[[ Information provided, beginning ]]

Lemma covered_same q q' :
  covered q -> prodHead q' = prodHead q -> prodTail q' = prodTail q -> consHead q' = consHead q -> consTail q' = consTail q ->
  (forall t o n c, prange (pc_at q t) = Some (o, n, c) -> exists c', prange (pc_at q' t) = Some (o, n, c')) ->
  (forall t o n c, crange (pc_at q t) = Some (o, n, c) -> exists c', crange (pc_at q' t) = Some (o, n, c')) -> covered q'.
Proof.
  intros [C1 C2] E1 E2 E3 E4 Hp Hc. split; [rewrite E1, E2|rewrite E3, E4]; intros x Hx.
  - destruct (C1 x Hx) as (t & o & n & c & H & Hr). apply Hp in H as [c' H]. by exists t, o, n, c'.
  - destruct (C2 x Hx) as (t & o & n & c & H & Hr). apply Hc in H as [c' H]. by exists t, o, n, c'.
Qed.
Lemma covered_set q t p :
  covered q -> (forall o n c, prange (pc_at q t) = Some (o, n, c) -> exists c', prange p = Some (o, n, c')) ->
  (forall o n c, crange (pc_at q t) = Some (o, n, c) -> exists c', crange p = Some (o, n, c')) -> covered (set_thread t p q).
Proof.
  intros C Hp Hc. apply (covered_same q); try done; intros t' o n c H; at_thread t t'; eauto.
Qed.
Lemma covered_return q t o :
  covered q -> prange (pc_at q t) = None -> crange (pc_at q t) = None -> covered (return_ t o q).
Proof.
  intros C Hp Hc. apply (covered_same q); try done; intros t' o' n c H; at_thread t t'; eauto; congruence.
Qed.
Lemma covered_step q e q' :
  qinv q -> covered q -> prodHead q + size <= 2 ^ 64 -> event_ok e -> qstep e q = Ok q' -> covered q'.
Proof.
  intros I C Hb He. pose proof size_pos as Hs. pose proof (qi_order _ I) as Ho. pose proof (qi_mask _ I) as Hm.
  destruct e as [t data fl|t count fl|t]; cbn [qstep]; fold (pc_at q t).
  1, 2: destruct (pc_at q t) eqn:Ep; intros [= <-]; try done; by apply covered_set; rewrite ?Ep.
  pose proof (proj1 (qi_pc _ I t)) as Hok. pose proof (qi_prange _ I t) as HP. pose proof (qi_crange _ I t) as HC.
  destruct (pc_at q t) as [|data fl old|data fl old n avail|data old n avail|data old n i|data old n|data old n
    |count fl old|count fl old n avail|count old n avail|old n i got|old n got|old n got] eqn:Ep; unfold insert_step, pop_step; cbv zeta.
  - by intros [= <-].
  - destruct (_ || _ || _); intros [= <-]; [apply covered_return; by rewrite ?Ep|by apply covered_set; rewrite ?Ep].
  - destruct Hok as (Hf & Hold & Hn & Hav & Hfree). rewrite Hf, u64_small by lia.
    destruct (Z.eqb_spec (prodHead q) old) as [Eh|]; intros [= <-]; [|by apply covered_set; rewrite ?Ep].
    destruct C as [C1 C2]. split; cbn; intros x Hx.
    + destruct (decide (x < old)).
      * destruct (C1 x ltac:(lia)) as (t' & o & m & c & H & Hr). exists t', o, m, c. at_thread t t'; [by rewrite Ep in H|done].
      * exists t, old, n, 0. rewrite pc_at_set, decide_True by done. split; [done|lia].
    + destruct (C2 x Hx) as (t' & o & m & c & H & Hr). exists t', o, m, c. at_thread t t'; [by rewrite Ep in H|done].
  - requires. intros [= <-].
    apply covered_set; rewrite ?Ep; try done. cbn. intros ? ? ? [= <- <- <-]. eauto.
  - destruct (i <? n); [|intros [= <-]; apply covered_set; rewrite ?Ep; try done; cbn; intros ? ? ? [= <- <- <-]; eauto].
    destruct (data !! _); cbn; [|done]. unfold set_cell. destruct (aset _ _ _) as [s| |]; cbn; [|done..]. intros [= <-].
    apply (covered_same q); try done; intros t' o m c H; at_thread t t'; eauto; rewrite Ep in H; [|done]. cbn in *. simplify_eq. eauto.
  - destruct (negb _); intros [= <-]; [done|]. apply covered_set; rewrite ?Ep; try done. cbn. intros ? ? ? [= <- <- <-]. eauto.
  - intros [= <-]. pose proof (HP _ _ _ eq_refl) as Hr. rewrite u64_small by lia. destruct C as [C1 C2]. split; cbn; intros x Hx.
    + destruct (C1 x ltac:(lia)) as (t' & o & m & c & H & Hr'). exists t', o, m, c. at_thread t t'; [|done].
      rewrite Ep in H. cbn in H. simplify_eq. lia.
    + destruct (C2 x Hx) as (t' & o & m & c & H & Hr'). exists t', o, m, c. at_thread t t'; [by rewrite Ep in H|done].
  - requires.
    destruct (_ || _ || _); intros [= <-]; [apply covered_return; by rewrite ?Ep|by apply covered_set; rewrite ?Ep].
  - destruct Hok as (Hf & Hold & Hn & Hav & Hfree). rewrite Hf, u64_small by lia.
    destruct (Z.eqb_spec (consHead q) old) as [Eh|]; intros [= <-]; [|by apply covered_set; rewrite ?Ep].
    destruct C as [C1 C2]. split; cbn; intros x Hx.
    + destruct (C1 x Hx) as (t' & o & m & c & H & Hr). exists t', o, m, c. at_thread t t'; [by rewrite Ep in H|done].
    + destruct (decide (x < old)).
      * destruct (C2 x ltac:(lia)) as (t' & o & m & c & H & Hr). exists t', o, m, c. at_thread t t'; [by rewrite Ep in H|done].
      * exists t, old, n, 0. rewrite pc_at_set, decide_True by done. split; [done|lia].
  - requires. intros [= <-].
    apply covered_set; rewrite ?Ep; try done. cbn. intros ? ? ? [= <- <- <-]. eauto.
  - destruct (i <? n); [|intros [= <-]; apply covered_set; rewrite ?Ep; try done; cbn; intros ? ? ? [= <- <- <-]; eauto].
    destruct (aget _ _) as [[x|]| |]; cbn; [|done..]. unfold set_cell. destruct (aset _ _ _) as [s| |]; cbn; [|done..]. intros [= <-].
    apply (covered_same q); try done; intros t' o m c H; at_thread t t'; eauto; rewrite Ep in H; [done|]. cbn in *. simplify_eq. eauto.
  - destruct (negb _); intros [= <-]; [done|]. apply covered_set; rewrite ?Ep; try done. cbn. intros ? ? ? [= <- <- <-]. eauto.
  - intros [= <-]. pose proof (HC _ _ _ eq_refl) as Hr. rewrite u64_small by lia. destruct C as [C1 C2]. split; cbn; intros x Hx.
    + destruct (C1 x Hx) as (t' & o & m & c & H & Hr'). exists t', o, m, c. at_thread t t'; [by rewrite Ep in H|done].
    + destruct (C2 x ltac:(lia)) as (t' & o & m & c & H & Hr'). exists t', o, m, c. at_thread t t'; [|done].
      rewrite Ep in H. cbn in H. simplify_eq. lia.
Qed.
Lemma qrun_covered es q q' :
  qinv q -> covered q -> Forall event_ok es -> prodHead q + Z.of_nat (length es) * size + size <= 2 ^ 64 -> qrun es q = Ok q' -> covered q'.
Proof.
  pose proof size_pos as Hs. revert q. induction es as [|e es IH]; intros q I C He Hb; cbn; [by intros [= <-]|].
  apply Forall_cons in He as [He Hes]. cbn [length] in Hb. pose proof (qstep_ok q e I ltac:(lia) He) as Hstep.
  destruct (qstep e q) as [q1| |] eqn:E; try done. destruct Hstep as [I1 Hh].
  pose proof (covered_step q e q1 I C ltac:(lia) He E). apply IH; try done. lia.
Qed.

[[ Information provided, end ]]
[[ Information provided, beginning ]]

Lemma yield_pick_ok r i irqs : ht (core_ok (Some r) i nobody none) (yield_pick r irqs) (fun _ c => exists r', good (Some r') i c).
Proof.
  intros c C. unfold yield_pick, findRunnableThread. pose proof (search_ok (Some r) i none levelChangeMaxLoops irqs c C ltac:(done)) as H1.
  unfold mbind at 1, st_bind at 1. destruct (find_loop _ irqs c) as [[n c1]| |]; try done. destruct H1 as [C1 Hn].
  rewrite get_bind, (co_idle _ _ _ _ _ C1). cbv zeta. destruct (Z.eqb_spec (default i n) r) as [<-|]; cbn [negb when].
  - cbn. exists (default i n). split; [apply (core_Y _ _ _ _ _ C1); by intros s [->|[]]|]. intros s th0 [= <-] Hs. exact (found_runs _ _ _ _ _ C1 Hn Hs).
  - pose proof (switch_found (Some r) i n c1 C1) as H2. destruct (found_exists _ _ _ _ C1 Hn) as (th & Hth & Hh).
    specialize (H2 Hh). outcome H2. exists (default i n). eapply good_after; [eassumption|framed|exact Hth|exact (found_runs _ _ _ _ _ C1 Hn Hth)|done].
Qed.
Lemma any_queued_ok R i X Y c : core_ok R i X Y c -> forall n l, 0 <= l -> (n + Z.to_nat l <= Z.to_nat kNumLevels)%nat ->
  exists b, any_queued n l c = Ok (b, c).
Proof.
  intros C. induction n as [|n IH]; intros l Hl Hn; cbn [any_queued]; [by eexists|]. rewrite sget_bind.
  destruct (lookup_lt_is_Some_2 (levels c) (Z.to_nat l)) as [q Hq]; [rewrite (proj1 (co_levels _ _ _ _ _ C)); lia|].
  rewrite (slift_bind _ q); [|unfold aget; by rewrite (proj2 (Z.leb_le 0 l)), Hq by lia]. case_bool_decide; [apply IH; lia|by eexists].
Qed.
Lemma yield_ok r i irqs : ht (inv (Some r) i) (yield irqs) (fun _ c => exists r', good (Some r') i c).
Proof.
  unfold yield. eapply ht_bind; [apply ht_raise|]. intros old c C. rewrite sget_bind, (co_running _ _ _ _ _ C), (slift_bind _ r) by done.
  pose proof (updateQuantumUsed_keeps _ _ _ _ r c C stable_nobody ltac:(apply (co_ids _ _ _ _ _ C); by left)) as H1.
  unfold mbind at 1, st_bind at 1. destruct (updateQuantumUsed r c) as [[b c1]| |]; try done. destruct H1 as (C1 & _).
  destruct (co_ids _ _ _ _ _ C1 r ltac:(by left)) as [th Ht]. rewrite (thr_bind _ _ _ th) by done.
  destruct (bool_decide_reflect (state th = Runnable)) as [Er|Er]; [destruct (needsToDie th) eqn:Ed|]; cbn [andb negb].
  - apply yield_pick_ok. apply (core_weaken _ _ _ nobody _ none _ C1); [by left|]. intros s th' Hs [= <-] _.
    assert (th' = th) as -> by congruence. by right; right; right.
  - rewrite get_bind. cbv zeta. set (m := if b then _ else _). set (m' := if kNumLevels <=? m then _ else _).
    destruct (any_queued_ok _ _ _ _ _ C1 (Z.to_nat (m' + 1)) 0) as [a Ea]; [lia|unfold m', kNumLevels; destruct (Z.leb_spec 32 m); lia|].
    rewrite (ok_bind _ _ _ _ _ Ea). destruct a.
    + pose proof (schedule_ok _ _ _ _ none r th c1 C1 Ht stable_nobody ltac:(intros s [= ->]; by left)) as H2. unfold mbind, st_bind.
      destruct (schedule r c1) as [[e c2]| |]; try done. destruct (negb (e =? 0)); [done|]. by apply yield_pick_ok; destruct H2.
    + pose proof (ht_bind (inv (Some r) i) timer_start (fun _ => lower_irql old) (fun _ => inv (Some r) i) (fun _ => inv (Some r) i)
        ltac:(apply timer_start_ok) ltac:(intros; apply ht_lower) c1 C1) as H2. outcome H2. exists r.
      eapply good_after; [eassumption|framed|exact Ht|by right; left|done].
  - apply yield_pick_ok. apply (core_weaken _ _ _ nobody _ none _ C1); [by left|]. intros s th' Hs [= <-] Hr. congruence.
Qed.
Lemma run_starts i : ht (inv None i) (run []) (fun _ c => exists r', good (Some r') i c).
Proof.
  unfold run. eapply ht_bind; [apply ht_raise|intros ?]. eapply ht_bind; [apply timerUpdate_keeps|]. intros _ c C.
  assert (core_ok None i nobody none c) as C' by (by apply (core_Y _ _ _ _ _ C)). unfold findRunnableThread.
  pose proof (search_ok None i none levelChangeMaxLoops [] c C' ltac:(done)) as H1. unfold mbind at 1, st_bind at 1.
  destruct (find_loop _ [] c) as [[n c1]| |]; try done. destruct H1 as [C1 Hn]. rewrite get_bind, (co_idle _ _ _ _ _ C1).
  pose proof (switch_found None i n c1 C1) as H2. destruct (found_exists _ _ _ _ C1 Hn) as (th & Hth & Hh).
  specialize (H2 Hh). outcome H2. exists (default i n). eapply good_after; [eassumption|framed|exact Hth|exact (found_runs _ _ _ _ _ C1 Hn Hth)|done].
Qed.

[[ Information provided, end ]]
[[ Information provided, beginning ]]

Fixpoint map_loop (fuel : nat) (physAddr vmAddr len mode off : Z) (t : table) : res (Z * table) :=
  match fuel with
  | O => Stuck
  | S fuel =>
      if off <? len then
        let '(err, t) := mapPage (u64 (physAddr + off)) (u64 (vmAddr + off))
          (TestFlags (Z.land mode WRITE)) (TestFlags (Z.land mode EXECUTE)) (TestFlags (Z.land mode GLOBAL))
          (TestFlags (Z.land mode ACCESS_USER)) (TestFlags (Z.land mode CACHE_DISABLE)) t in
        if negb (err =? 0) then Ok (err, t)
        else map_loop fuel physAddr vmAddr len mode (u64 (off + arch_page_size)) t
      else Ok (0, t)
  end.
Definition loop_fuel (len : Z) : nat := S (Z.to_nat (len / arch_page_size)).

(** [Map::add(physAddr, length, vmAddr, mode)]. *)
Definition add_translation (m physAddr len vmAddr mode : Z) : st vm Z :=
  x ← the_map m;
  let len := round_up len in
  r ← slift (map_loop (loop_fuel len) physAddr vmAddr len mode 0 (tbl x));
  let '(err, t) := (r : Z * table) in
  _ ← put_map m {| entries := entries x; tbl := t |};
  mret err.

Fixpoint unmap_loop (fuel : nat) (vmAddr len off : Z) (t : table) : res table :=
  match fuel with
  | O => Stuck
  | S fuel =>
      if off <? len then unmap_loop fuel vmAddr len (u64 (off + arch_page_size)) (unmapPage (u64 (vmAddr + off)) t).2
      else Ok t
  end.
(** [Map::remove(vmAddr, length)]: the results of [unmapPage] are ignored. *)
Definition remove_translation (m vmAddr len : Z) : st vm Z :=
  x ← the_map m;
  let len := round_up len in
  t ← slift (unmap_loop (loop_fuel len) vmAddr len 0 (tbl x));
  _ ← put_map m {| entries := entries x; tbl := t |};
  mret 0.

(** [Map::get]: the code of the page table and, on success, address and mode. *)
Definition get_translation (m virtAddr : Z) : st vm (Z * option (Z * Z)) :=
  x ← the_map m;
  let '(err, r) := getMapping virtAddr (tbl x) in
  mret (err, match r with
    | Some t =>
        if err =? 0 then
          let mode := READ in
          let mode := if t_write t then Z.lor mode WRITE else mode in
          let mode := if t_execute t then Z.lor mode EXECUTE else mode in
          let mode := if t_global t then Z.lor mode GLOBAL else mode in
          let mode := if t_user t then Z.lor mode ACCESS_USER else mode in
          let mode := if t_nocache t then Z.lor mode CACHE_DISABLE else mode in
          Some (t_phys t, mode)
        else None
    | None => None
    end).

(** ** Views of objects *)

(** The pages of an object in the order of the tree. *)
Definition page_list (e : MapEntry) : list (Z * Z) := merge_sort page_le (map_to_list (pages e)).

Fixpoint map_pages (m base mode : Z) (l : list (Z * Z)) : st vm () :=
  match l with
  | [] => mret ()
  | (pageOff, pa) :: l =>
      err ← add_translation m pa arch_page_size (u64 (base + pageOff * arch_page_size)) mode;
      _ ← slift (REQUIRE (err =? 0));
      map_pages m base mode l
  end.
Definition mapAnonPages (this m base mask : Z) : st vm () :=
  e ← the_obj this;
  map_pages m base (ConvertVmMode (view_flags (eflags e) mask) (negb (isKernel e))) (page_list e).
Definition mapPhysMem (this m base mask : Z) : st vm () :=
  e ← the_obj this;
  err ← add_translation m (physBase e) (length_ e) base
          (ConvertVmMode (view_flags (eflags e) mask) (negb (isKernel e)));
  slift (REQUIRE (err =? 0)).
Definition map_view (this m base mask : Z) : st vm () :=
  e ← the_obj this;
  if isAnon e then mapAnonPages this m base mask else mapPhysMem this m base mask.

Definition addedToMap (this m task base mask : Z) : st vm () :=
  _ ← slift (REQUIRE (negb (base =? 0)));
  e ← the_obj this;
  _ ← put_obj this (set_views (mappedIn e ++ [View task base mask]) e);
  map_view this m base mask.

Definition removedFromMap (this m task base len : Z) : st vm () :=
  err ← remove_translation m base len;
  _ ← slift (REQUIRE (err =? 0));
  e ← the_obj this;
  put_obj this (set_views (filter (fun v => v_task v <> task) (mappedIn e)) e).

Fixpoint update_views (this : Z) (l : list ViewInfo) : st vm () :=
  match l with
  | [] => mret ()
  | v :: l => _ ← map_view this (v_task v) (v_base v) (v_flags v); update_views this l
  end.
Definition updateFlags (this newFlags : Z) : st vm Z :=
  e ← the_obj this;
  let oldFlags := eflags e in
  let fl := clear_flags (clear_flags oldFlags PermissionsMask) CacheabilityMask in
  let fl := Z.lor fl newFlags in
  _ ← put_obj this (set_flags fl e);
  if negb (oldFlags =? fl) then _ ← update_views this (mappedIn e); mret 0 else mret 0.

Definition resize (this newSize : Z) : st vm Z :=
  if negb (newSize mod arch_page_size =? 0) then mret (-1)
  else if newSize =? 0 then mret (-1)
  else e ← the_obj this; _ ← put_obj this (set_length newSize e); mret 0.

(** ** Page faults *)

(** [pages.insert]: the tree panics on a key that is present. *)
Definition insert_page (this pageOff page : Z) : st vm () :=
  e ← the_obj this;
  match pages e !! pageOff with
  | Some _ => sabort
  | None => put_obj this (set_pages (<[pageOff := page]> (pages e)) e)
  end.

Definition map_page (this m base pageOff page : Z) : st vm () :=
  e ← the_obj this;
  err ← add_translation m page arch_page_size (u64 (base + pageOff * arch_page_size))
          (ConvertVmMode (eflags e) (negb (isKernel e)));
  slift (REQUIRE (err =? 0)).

[[ Information provided, end ]]

Work order
From the listing above, the lines starting with the one that has "t'; eauto; congruence." and running through the one that has "destruct (pc_at q t) as" should be copied exactly, ends included.

Expected answer
  intros C Hp Hc. apply (covered_same q); try done; intros t' o' n c H; at_thread t t'; eauto; congruence.
Qed.
Lemma covered_step q e q' :
  qinv q -> covered q -> prodHead q + size <= 2 ^ 64 -> event_ok e -> qstep e q = Ok q' -> covered q'.
Proof.
  intros I C Hb He. pose proof size_pos as Hs. pose proof (qi_order _ I) as Ho. pose proof (qi_mask _ I) as Hm.
  destruct e as [t data fl|t count fl|t]; cbn [qstep]; fold (pc_at q t).
  1, 2: destruct (pc_at q t) eqn:Ep; intros [= <-]; try done; by apply covered_set; rewrite ?Ep.
  pose proof (proj1 (qi_pc _ I t)) as Hok. pose proof (qi_prange _ I t) as HP. pose proof (qi_crange _ I t) as HC.
  destruct (pc_at q t) as [|data fl old|data fl old n avail|data old n avail|data old n i|data old n|data old n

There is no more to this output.